Fear not, dear reader, this blog is not descending into a pit of depravity. I can assure you that despite the salacious title of this book it is a bonafide history, and one that tells a fascinating story of women and colonialism in the 18th century.
1789, the first settlers at Sydney Cove are desperate for three things: food, skilled men and available women. The food they took to survive the first year is gone, their attempts to grow food and raise livestock have failed as the ‘gangs of male city-dwellers’ from the original convict ship don’t have the skills they need, and concerns are growing among the ruling class that “without a sufficient proportion from that sex (women), it is well-known that it would be impossible to preserve the settlement from gross irrelgularities”. It would also be hard to breed the next generation. Of the 1079 people on the initial trip out, only 228 were women.
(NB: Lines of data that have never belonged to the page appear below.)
(** ** Two grids *)

Definition grid_compare (ga gb : grid) : bool :=
  negb ((g_sx ga =? g_sx gb) && (g_sy ga =? g_sy gb) &&
    forallb (fun yy =>
      (cellsize (grid_get_line ga yy) =? cellsize (grid_get_line gb yy)) &&
      forallb (fun xx => grid_cells_equal (grid_get_cell ga xx yy) (grid_get_cell gb xx yy))
        (seqZ 0 (cellsize (grid_get_line ga yy)))) (seqZ 0 (g_sy ga))).

(** The lines are copied one at a time, so [src] may not be [dst]. *)
Definition grid_duplicate_lines (dst : grid) (dy : Z) (src : grid) (sy ny : Z) : grid :=
  let ny := if hsize dst + g_sy dst <? dy + ny then hsize dst + g_sy dst - dy else ny in
  let ny := if hsize src + g_sy src <? sy + ny then hsize src + g_sy src - sy else ny in
  foldl (fun dst k => update_line (dy + k) (fun _ => grid_get_line src (sy + k)) dst) dst
        (seqZ 0 ny).

(** ** Positions *)

Definition grid_line_length (gd : grid) (py : Z) : Z :=
  (fix go (px : nat) : Z :=
     match px with
     | O => 0
     | S px' =>
         let gc := grid_get_cell gd (Z.of_nat px') py in
         if has (gc_flags gc) GRID_FLAG_PADDING || negb (ud_size (gc_data gc) =? 1) ||
            negb (nth 0 (ud_data (gc_data gc)) 0 =? 32)
         then Z.of_nat px else go px'
     end) (Z.to_nat (Z.min (cellsize (grid_get_line gd py)) (g_sx gd))).

Definition wrapped (gl : grid_line) : bool := has (gl_flags gl) GRID_LINE_WRAPPED.

Definition grid_wrap_position (gd : grid) (px py : Z) : Z * Z :=
  let '(ax, ay) := foldl (fun '(ax, ay) yy =>
    let gl := grid_get_line gd yy in
    if wrapped gl then (u32 (ax + cellused gl), ay) else (0, u32 (ay + 1)))
    (0, 0) (seqZ 0 py) in
  (if cellused (grid_get_line gd py) <=? px then UINT_MAX else u32 (ax + px), ay).

(** The first line of logical line [wy] among the lines that follow. *)
Fixpoint find_unwrapped (l : list grid_line) (yy ay wy : Z) : Z :=
  match l with
  | [] => yy
  | gl :: l =>
      if ay =? wy then yy
      else find_unwrapped l (yy + 1) (if wrapped gl then ay else ay + 1) wy
  end.

(** Walks over wrapped lines; the last line of a grid is not wrapped, or the
    walk leaves the grid ([None]). *)
Fixpoint walk_end (l : list grid_line) (yy : Z) : option (Z * Z) :=
  match l with
  | [] => None
  | gl :: l => if wrapped gl then walk_end l (yy + 1) else Some (cellused gl, yy)
  end.
(* ===== verification/Colour.v ===== *)
(** * Colours (src/tmux/terminal/colour.c)

    A colour is an int: -1 for none, 0 to 7 and 90 to 97 for the basic ones, 8
    and 9 for the default ones, or an index or a triplet with a flag. *)
From Stdlib Require Import Ascii String.
From S2P Require Import Prelude.
From S2P Require Import CString.
From S2P Require Import Grid.

(** ** Conversions *)

Definition colour_dist_sq (R G B r g b : Z) : Z :=
  (R - r) * (R - r) + (G - g) * (G - g) + (B - b) * (B - b).

Definition colour_to_6cube (v : Z) : Z :=
  if v <? 48 then 0 else if v <? 114 then 1 else (v - 35) / 40.

Definition q2c (q : Z) : Z := nth (Z.to_nat q) [0x00; 0x5f; 0x87; 0xaf; 0xd7; 0xff] 0.

(** The division of a negative int truncates towards zero. *)
Definition colour_find_rgb (r g b : Z) : Z :=
  let qr := colour_to_6cube r in let cr := q2c qr in
  let qg := colour_to_6cube g in let cg := q2c qg in
  let qb := colour_to_6cube b in let cb := q2c qb in
  if (cr =? r) && (cg =? g) && (cb =? b)
  then Z.lor (16 + 36 * qr + 6 * qg + qb) COLOUR_FLAG_256
  else
    let grey_avg := (r + g + b) / 3 in
    let grey_idx := if 238 <? grey_avg then 23 else Z.quot (grey_avg - 3) 10 in
    let grey := 8 + 10 * grey_idx in
    let d := colour_dist_sq cr cg cb r g b in
    let idx := if colour_dist_sq grey grey grey r g b <? d then 232 + grey_idx
               else 16 + 36 * qr + 6 * qg + qb in
    Z.lor idx COLOUR_FLAG_256.

(** The arguments are unsigned chars. *)
Definition colour_join_rgb (r g b : Z) : Z :=
  Z.lor (Z.lor (Z.lor (Z.shiftl (u8 r) 16) (Z.shiftl (u8 g) 8)) (u8 b)) COLOUR_FLAG_RGB.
They write desperate messages to England. It is an England struggling to cope with social change, whose penal system hasn’t kept up with the crimes of modern society, and where judges, in an attempt to avoid sentencing people to death, are increasing penalising people by sending them to complete their sentences in ‘parts beyond the seas’. In December 1788, there are 151 female convicts in Newgate gaol in a space built for 70. Some of them have been there for years awaiting transportation. It is filthy, diseased and disgusting. Every day more women are convicted and added to the morass. The Government is desperate for somewhere to send these women, but the number of colonies in ‘parts beyond the seas’ that are willing to take them is dwindling.
So it is that about 240 unfortunate women find themselves aboard the sturdy Lady Julian sailing for Australia. This book tells their stories, from the petty crimes they committed that led to their initial incarceration, all the way through to the lives they built in Australia.
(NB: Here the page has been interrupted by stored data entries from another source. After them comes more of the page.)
(* ===== verification/CmdLexFacts.v ===== *)
(** * Facts about the lexer

    What is still to be read is a stream: the backslashes read ahead and the
    rest of the buffer.  Reading a character takes the first of the stream and
    putting it back restores it. *)
From Stdlib Require Import ZArith Lia Ascii String.
From S2P Require Import Prelude.
From S2P Require Import CString.
From S2P Require Import Utf8.
From S2P Require Import Locale.
From S2P Require Import Environ.
From S2P Require Import CmdLex.

(** Bytes that are not read as the end of the input or of a line. *)
Definition plain_byte (b : Z) : Prop := 0 <= b < 255 /\ b <> 10.

Definition stream (ps : cmd_parse_state) : list Z :=
  replicate (Z.to_nat (ps_escapes ps)) 92 ++ drop (ps_off ps) (ps_buf ps).

(** The last [k] bytes that were read are backslashes. *)
Definition behind (ps : cmd_parse_state) (k : nat) : Prop :=
  (k <= ps_off ps)%nat /\ forall i, (1 <= i <= k)%nat -> ps_buf ps !! (ps_off ps - i)%nat = Some 92.

Record input_ok (ps : cmd_parse_state) : Prop := {
  io_off : (ps_off ps <= length (ps_buf ps))%nat;
  io_escapes : 0 <= ps_escapes ps;
  io_behind : behind ps (Z.to_nat (ps_escapes ps));
  io_plain : Forall plain_byte (drop (ps_off ps) (ps_buf ps));
  io_size : Z.of_nat (length (stream ps)) < 4294967295
}.

(** The buffer and the rest of the state stay. *)
Definition same_input (ps ps' : cmd_parse_state) : Prop :=
  ps_buf ps' = ps_buf ps /\ ps_line ps' = ps_line ps /\ ps_error ps' = ps_error ps /\
  ps_eof ps' = ps_eof ps /\ ps_condition ps' = ps_condition ps /\ ps_eol ps' = ps_eol ps.

Lemma same_input_refl ps : same_input ps ps.
Proof. by split_and!. Qed.

Lemma same_input_trans ps1 ps2 ps3 : same_input ps1 ps2 -> same_input ps2 ps3 -> same_input ps1 ps3.
Proof.
  intros (H1 & H2 & H3 & H4 & H5 & H6) (G1 & G2 & G3 & G4 & G5 & G6). split_and!; congruence.
Qed.

Lemma sbyte_u8 b : 0 <= b < 256 -> u8 (sbyte b) = b.
Proof.
  intros Hb. unfold sbyte, u8. destruct (Z.ltb_spec b 128); [by rewrite Z.mod_small by lia|].
  replace (b - 256) with (b + (-1) * 256) by lia. rewrite Z.mod_add by lia. by rewrite Z.mod_small by lia.
Qed.

Lemma sbyte_eq b c : sbyte b = c -> 0 <= b < 256 -> 0 <= c < 128 -> b = c.
Proof. intros E Hb Hc. unfold sbyte in E. destruct (Z.ltb_spec b 128); lia. Qed.
(** The flags without values come first, behind one dash. *)
Definition print_letters (buf : list Z) (e : args_entry) : list Z :=
  if is_optional e then buf
  else match ae_values e with
       | [] => (if bool_decide (buf = []) then [45] else buf) ++ replicate (Z.to_nat (ae_count e)) (ae_flag e)
       | _ => buf
       end.

(** Commands are printed between braces, separated by semicolons; commands of
    different groups by two. *)
Definition command_separator (escaped no_groups same_group : bool) : list Z :=
  if no_groups || same_group then (if escaped then [32; 92; 59; 32] else [32; 59; 32])
  else (if escaped then [32; 92; 59; 92; 59; 32] else [32; 59; 59; 32]).

Definition cmd_get_group (c : cmd) : Z := let '(Cmd _ group _ _ _ _ _) := c in group.
Definition cmd_get_entry (c : cmd) : cmd_entry := let '(Cmd entry _ _ _ _ _ _) := c in entry.
Definition cmd_get_args (c : cmd) : args := let '(Cmd _ _ _ _ _ tree values) := c in Args tree values.
Definition cmds (l : cmd_list) : list cmd := let '(CmdList _ list) := l in list.
Definition cmd_list_group (l : cmd_list) : Z := let '(CmdList group _) := l in group.

(** The commands that are printed, with their groups. *)
Fixpoint join_commands (escaped no_groups : bool) (l : list (Z * list Z)) : list Z :=
  match l with
  | [] => []
  | (group, this) :: l =>
      this ++ match l with
              | [] => []
              | (next, _) :: _ => command_separator escaped no_groups (group =? next) ++
                                  join_commands escaped no_groups l
              end
  end.

(** A dash and a flag. *)
Definition print_flag (buf : list Z) (flag : Z) : list Z := print_space buf ++ [45; flag].

Section Args.
(** How a value is added. *)
Variable add_value : list Z -> args_value -> option (list Z).

Fixpoint print_flag_values (flag : Z) (values : list args_value) (buf : list Z) : option (list Z) :=
  match values with
  | [] => Some buf
  | v :: values => buf ← add_value (print_flag buf flag) v; print_flag_values flag values buf
  end.

(** The flags with values; whether the last one has an optional value that was
    not given. *)
Fixpoint print_entries (tree : list args_entry) (buf : list Z) (last_optional : bool) :
    option (list Z * bool) :=
  match tree with
  | [] => Some (buf, last_optional)
  | AE flag values count flags as e :: tree =>
      if is_optional e then print_entries tree (print_flag buf flag) true
      else match values with
           | [] => print_entries tree buf last_optional
           | _ => buf ← print_flag_values flag values buf; print_entries tree buf false
           end
  end.

Fixpoint print_values (values : list args_value) (buf : list Z) : option (list Z) :=
  match values with
  | [] => Some buf
  | v :: values => buf ← add_value buf v; print_values values buf
  end.

Definition print_args (tree : list args_entry) (values : list args_value) : option (list Z) :=
  let buf := foldl print_letters [] tree in
  r ← print_entries tree buf false;
  let '(buf, last_optional) := r in
  print_values values (if (last_optional : bool) then buf ++ [32; 45; 45] else buf).
End Args.

Fixpoint args_print_add_value (buf : list Z) (value : args_value) : option (list Z) :=
  let buf := print_space buf in
  match value with
  | ARGS_NONE => Some buf
  | ARGS_STRING s => escaped ← args_escape s; Some (buf ++ escaped)
  | ARGS_COMMANDS (CmdList _ l) =>
      texts ← (fix go (l : list cmd) : option (list (Z * list Z)) :=
                 match l with
                 | [] => Some []
                 | c :: l => this ← cmd_print c; texts ← go l; Some ((cmd_get_group c, this) :: texts)
                 end) l;
      Some (buf ++ [123; 32] ++ join_commands false false texts ++ [32; 125])
  end
with cmd_print (c : cmd) : option (list Z) :=
  match c with
  | Cmd entry _ _ _ _ tree values =>
      s ← print_args args_print_add_value tree values;
      Some (if bool_decide (s = []) then ce_name entry else ce_name entry ++ [32] ++ s)
  end.

Definition args_print (a : args) : option (list Z) :=
  print_args args_print_add_value (args_tree a) (args_list a).

Definition cmd_list_print (escaped no_groups : bool) (l : cmd_list) : option (list Z) :=
  texts ← foldr (fun c texts => this ← cmd_print c; texts ← texts; Some ((cmd_get_group c, this) :: texts))
    (Some []) (cmds l);
  Some (join_commands escaped no_groups texts).

(** The arguments as strings. *)
Definition value_string (v : args_value) : option (list Z) :=
  match v with
  | ARGS_NONE => Some []
  | ARGS_STRING s => Some s
  | ARGS_COMMANDS l => cmd_list_print false false l
  end.
Definition args_string (a : args) (idx : Z) : option (option (list Z)) :=
  match args_value_at a idx with
  | None => Some None
  | Some v => Some <$> value_string v
  end.
Definition args_to_vector (a : args) : option (list (list Z)) :=
  foldr (fun v l =>
    match v with ARGS_NONE => l | _ => s ← value_string v; l ← l; Some (s :: l) end) (Some []) (args_list a).

End Printing.

Definition args_from_vector (argv : list (list Z)) : list args_value := ARGS_STRING <$> argv.
(** The commands, or none when the parser stopped; the state has the error,
    the line and the variables. *)
Definition cmd_parse_do_buffer (buf : list Z) (file : option string) (line : Z) (env : environ) :
    option (option (list cmd_parse_command) * parser) :=
  p_lines (parse_fuel buf) (Parser (lex_string buf file line) None None [] env).

End Grammar.

(** ** Building lists of commands

    The commands that were parsed become commands with their entries and
    arguments, in lists with their groups.  An alias is parsed in place of a
    command; inside it no other alias is expanded. *)

(** The line of the input, the next group, the variables, and what was printed
    for the item that asked for it. *)
Record builder := Builder {
  bl_line : Z;
  bl_next_group : Z;
  bl_environ : environ;
  bl_printed : list (list Z)
}.

Definition set_line (line : Z) (b : builder) : builder :=
  Builder line (bl_next_group b) (bl_environ b) (bl_printed b).
Definition set_next_group (next_group : Z) (b : builder) : builder :=
  Builder (bl_line b) next_group (bl_environ b) (bl_printed b).
Definition after_parser (p : parser) (b : builder) : builder :=
  Builder (ps_line (pr_ps p)) (bl_next_group b) (pr_environ p) (bl_printed b).

(** [struct cmd_parse_result]: a list of commands, or an error. *)
Notation cmd_parse_result := (cmd_list + string)%type.

Section Build.
Context `{Locale}.
Context (wctomb : Z -> option (list Z)).
Context (home_of : string -> option (list Z)) (own_home : option (list Z)).
Context (format_expand : environ -> list Z -> list Z).
(** The aliases of the options; the input: its flags, its file and whether an
    item waits for it. *)
Context (aliases : option (list (list Z))).
Context (pi_flags : Z) (pi_file : option string) (pi_item : bool).

Definition new_list (b : builder) : cmd_list * builder :=
  let '(l, next_group) := cmd_list_new (bl_next_group b) in (l, set_next_group next_group b).
Definition move_list (cmdlist from : cmd_list) (b : builder) : cmd_list * builder :=
  let '(l, next_group) := cmd_list_move cmdlist from (bl_next_group b) in (l, set_next_group next_group b).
The book has a fascinating cast of characters from the imperious Elizabeth Barnsley, who came from a family of highwaymen and seemed to be something of an aristocrat amongst thieves, to Thomas Edgar, the ambiguous Master who ensured that everyone was fed and looked after on voyage but who was happy to operate a floating brothel in harbour. Perhaps most interesting is drippy Sarah Whitelam who thoroughly captured they heart of the Steward, John Nicol, the moment she stepped aboard “I first fixed my fancy on her the moment I knocked the rivet from her irons upon my anvil”, was pregnant by him before the ship set sail but who, ultimately, may have had the last laugh.
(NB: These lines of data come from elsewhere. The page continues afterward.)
(** Every command is printed, and its text is its tokens. *)
Lemma cmd_print_text c : cmd_ok c ->
  exists t, cmd_print c = Some t /\ t <> [] /\ text_tokens t (cmd_tokens c).
Proof.
  revert c. apply (cmd_ind_nested
    (fun v => value_ok v -> forall buf l, prints buf l ->
       exists buf', args_print_add_value buf v = Some buf' /\ prints buf' (l ++ value_tokens v))
    (fun c => cmd_ok c -> exists t, cmd_print c = Some t /\ t <> [] /\ text_tokens t (cmd_tokens c))).
  - done.
  - intros s Hs buf l Hb. cbn [value_tokens]. by apply prints_string.
  - intros group l IH Hok buf k Hb. rewrite print_commands_value. cbn [value_ok value_tokens] in Hok |- *.
    apply foldr_and_Forall in Hok.
    destruct (texts_of l) as (texts & E & Htexts).
    { apply Forall_forall. intros c Hc. rewrite Forall_forall in IH, Hok. auto. }
    rewrite E. eexists. split; [done|]. apply prints_add; [done|done|].
    destruct texts as [|x texts].
    + apply Forall2_nil_inv_l in Htexts. rewrite Htexts.
      apply (text_app _ _ _ 2 [123] [Char 123] [125] [Char 125]); [apply text_char; auto..|left; lia].
    + destruct (join_text false _ _ Htexts ltac:(done)) as [_ Hj].
      apply (text_app _ _ _ 1 [123] [Char 123] (join_commands false false (x :: texts) ++ [32; 125])); [apply text_char; auto| |left; lia].
      apply (text_app _ _ _ 1 (join_commands false false (x :: texts)) _ [125] [Char 125]); [exact Hj|apply text_char; auto|left; lia].
  - intros entry group file line parse_flags tree values IH (Hin & Hsorted & Htree & _ & _ & Hv).
    apply foldr_and_Forall in Hv. destruct (name_text entry Hin) as (Hne & _ & Hname).
    cbn [cmd_print cmd_tokens]. unfold print_args.
    pose proof (prints_letters tree _ Htree) as Hb0.
    destruct (prints_entries _ tree _ _ Htree Hb0) as (buf & E & Hb). rewrite E. cbn [mbind option_bind].
    assert (Hvs : Forall (fun v => forall buf l, prints buf l ->
      exists buf', args_print_add_value buf v = Some buf' /\ prints buf' (l ++ value_tokens v)) values).
    { apply Forall_forall. intros v Hin'. rewrite Forall_forall in IH, Hv. auto. }
    destruct (prints_values values buf _ Hvs Hb) as (buf' & E' & Hb').
    rewrite E'. cbn [mbind option_bind]. eexists. split; [done|].
    unfold flag_words. rewrite map_app. destruct Hb' as [ [-> El] | [Hbne Ht] ].
    + rewrite bool_decide_eq_true_2 by done. rewrite El. done.
    + rewrite bool_decide_eq_false_2 by done. split; [by destruct (ce_name entry)|].
      change (TOKEN (ce_name entry) :: ?x) with ([TOKEN (ce_name entry)] ++ x).
      apply (text_app _ _ _ 1 (ce_name entry)); [done|exact Ht|left; lia].
Qed.
End Texts.
End Ok.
I found the book had a bit of a slow start. It was 100 pages before the ship leaves London, which was a bit long for me. I think that’s probably why I put it down unfinished last time I started it. On the other hand, the research that went into all of the stories of the convicts aboard is extremely impressive, and if you haven’t read much about 18th century crime and punishment it gives a good overview. I studied this period at university and Rees gives a good account of it, and some of the stories are fascinating.
The book also gives a good sense of life aboard the ship, with fun anecdotes such as Nance Ferrell’s gang making every effort to be sent below decks as punishment because they had secretly broken into a barrel of port. There are descriptions of shore leave, a lot of which is quite speculative or based on accounts of other ships, but in which we see enterprising women making money in port, in one case by all dressing up as penitents with robes, and asking for alms.
However, as the title suggests, many made money in port by selling themselves, and were so successful that when they left Tenerife, two slave ships left with them and decided to sail some distance with them “for the sake of the ladies”. There is an interesting theme through the book of how sexual relations were very much a bartering chip for all of the women aboard the ship. All of the sailors were entitled to have a woman as a ‘mate’ for the voyage and we can only speculate as to how this was arranged. And it is fascinating to hear of the decisions the women made on arrival in Sydney about who they wanted to marry or set up with there and the impact this had on their later lives.
In all, this is an interesting story and clearly a lot of research has gone into it. If you are new to the 18th century you will certainly learn a lot from it – it is a fascinating period! If you are more familiar with the history, it is still a fascinating story, but you may want to skip through some chapters.